Abstract

Background: A bidirectional relationship between cardiovascular disease and chronic kidney disease (CKD) is well-recognized, but the association of cardiac dysfunction and structure with the risk of CKD progression has not been systematically evaluated in a CKD population. Methods: We analyzed Chronic Renal Insufficiency Cohort participants who underwent an echocardiogram at baseline. We evaluated the association of left ventricular mass index (LVMI), left ventricular ejection fraction (EF), left atrial area (LAA), and peak tricuspid regurgitation (TR) velocity with CKD progression, defined as ≥50% decline in estimated glomerular filtration rate (eGFR) or incident end-stage kidney disease. A secondary outcome was annual eGFR slope. We used multivariable Cox models and mixed-effects models for these outcomes, respectively. Results: Among 3,025 eligible patients, mean age was 59 (SD 11) years, 54% were men, 46% had diabetes, and mean eGFR was 43 (17) ml/min/1.73m 2 . Higher LVMI, LAA, peak TR velocity, and lower EF were each significantly associated with an increased risk of CKD progression. Corresponding HRs for the highest vs. lowest quartiles [lowest vs. highest for EF] were 2.38 (95% CI, 1.87-3.03), 1.51 (1.21-1.88), 1.57 (1.20-2.06), and 1.22 (1.02-1.47) (Table). Participants in the highest quartile (vs. lowest quartile) of LVMI and peak TR velocity had a significantly faster eGFR decline (i.e., ΔeGFR slope per year, -0.33 [95% CI, -0.43 to -0.22] and -0.33 [-0.46 to -0.20] ml/min/1.73m 2 , respectively) (Table). In contrast, EF and LAA were not associated with eGFR slopes (p for linear trend >0.05).
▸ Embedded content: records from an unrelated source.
Lemma existsb_key_assoc {A} (kvs : list (string * A)) (k : string) :
  existsb (fun kv => String.eqb (fst kv) k) kvs = true -> exists v, assoc k kvs = Some v.
Proof.
  induction kvs as [|[k' v] r IH]; simpl; [discriminate|].
  destruct (String.eqb_spec k' k) as [->|Hne]; simpl.
  - rewrite String.eqb_refl. eauto.
  - intros H. destruct (String.eqb_spec k k') as [->|_]; [contradiction|]. auto.
Qed.

Lemma auth_headers_api_key (w : world) (k : string) :
  configured (api_key (obj w)) = Some k ->
  auth_headers w = (Ok ("api-key", [("Content-Type", "application/json");
                                    ("Authorization", "Api-Key " ++ k)]), w).
Proof. intros H. unfold auth_headers, bind, gets. rewrite H. reflexivity. Qed.

Lemma auth_headers_iam (w : world) (t : string) :
  configured (api_key (obj w)) = None -> configured (iam_token (obj w)) = Some t ->
  auth_headers w = (Ok ("iam", [("Content-Type", "application/json");
                                ("Authorization", "Bearer " ++ t)]), w).
Proof. intros H1 H2. unfold auth_headers, bind, gets. rewrite H1, H2. reflexivity. Qed.

(** An instance built by [__init__] has a usable credential. *)
Lemma init_auth_headers (key iam folder : option string) (s : YandexAPITranslatorService) :
  init key iam folder = Ok s ->
  exists use_auth hdrs, auth_headers (start s) = (Ok (use_auth, hdrs), start s).
Proof.
  unfold init. intros H.
  destruct (configured key) as [k|] eqn:Ek.
  - simpl in H. inversion H; subst s.
    do 2 eexists. apply auth_headers_api_key. exact Ek.
  - destruct (configured iam) as [t|] eqn:Et; destruct (configured folder) eqn:Ef;
      simpl in H; try discriminate H.
    inversion H; subst s. do 2 eexists. apply auth_headers_iam; [exact Ek | exact Et].
Qed.

Lemma assoc_some_in {A} (k : string) (kvs : list (string * A)) (v : A) :
  assoc k kvs = Some v -> In k (map fst kvs).
Proof.
  induction kvs as [|[k' v'] r IH]; cbn [assoc map fst]; [discriminate|].
  destruct (String.eqb_spec k k') as [->|_]; intros H; [left; reflexivity | right; exact (IH H)].
Qed.

Lemma in_keys_existsb {A} (kvs : list (string * A)) (k : string) :
  In k (map fst kvs) <-> existsb (fun kv => String.eqb (fst kv) k) kvs = true.
Proof.
  rewrite existsb_exists, in_map_iff. split.
  - intros (kv & E & Hin). exists kv. split; [exact Hin|]. subst k. apply String.eqb_refl.
  - intros (kv & Hin & E). exists kv. split; [|exact Hin]. now apply String.eqb_eq.
Qed.

(** Run [translate_strings] up to the response, given the headers. *)
Ltac run_to_response Hauth :=
  unfold translate_strings, bind, gets; cbn -[auth_headers]; rewrite Hauth;
  unfold http_post, raise, ret, lift, modify, incr_request_count; cbn.

(** Whatever [strings] is, one request is sent and it carries [strings] as
    its ["texts"]: [translate_strings] checks nothing about its input. *)
Lemma translate_strings_sends_any_input (post : request -> result response)
    (key iam folder : option string) (s : YandexAPITranslatorService)
    (strings : pyval) (target source : string) (optimized : bool) :
  init key iam folder = Ok s ->
  exists req,
    sent (snd (translate_strings post strings target source optimized (start s))) = [req]
    /\ body req = PDict [("targetLanguageCode", PStr target); ("texts", strings);
                         ("folderId", py_of_setting folder)].
Proof.
  intros Hinit.
  assert (Hf : folder_id s = folder)
    by (unfold init in Hinit; destruct (_ && _); inversion Hinit; reflexivity).
  destruct (init_auth_headers key iam folder s Hinit) as (ua & hdrs & Hauth).
  run_to_response Hauth. rewrite Hf.
  destruct (post _) as [resp|e]; cbn; [|eexists; split; reflexivity].
  destruct (negb _); cbn; [eexists; split; reflexivity|].
  repeat (match goal with |- context [match ?x with _ => _ end] => destruct x end; cbn);
    eexists; split; reflexivity.
Qed.

(** A 200 response without an error key and with no translations (the key
    absent, or an empty list) gives an empty list. *)
Lemma translate_strings_zero_translations (key iam folder : option string)
    (s : YandexAPITranslatorService) (resp : response) (kvs : list (string * pyval))
    (strings : pyval) (target source : string) (optimized : bool) :
  init key iam folder = Ok s -> status_code resp = 200 -> json resp = Ok (PDict kvs) ->
  ~ In "error" (map fst kvs) ->
  assoc "translations" kvs = None \/ assoc "translations" kvs = Some (PList []) ->
  exists w, translate_strings (fun _ => Ok resp) strings target source optimized (start s) =
            (Ok (PList []), w).
Proof.
  intros Hinit Hst Hj Hnerr Htr.
  destruct (init_auth_headers key iam folder s Hinit) as (ua & hdrs & Hauth).
  assert (Hex : existsb (fun kv => String.eqb (fst kv) "error") kvs = false).
  { destruct (existsb _ kvs) eqn:E; [|reflexivity].
    exfalso. apply Hnerr. now apply in_keys_existsb. }
  run_to_response Hauth. rewrite Hst, Hj. cbn. rewrite Hex. cbn.
  destruct Htr as [Htr|Htr]; rewrite Htr; cbn; eexists; reflexivity.
Qed.
(** C6.  With both an API key and an IAM token configured, the one request
    [translate_strings] sends carries [Authorization: Api-Key <key>]. *)
Theorem translate_strings_api_key_precedence (post : request -> result response)
    (k t : string) (folder : option string) (s : YandexAPITranslatorService)
    (strings : pyval) (target source : string) (optimized : bool) :
  k <> "" -> t <> "" -> init (Some k) (Some t) folder = Ok s ->
  exists req,
    sent (snd (translate_strings post strings target source optimized (start s))) = [req]
    /\ headers req = [("Content-Type", "application/json");
                      ("Authorization", "Api-Key " ++ k)].
Proof.
  intros Hk Ht Hinit.
  assert (Ha : auth_headers (start s) =
               (Ok ("api-key", [("Content-Type", "application/json");
                                ("Authorization", "Api-Key " ++ k)]), start s)).
  { apply auth_headers_api_key. unfold init in Hinit.
    rewrite (configured_nonempty k Hk) in Hinit. inversion Hinit; subst s.
    apply configured_nonempty, Hk. }
  unfold translate_strings, bind, gets. cbn -[auth_headers]. rewrite Ha.
  unfold http_post, raise, ret, lift, modify, incr_request_count. cbn.
  destruct (post _) as [resp|e]; cbn; [|eexists; split; reflexivity].
  destruct (negb _); cbn; [eexists; split; reflexivity|].
  repeat (match goal with |- context [match ?x with _ => _ end] => destruct x end; cbn);
    eexists; split; reflexivity.
Qed.
Lemma translate_strings_api_key_precedence_witness :
  let s := {| api_url := "https://translate.api.cloud.yandex.net/translate/v2/translate";
              api_key := Some "k"; iam_token := Some "t"; folder_id := None;
              request_count := 0 |} in
  "k" <> "" /\ "t" <> "" /\ init (Some "k") (Some "t") None = Ok s
  /\ exists req,
       sent (snd (translate_strings bad_request_server (PList [PStr "a"]) "ru" "en" true
                    (start s))) = [req]
       /\ headers req = [("Content-Type", "application/json");
                         ("Authorization", "Api-Key " ++ "k")].
Proof.
  intros s. split; [discriminate|]. split; [discriminate|]. split; [reflexivity|].
  apply (translate_strings_api_key_precedence bad_request_server "k" "t" None s
           (PList [PStr "a"]) "ru" "en" true); [discriminate | discriminate | reflexivity].
Defined.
Conclusions: While echo-based parameters of cardiac structure and function were generally associated with increased risk of CKD progression, only higher LVMI and peak TR velocity were independently associated with faster eGFR decline in slope analyses. Our findings may indicate different mechanisms associated with adverse kidney outcomes based on cardiac structural and functional phenotypes.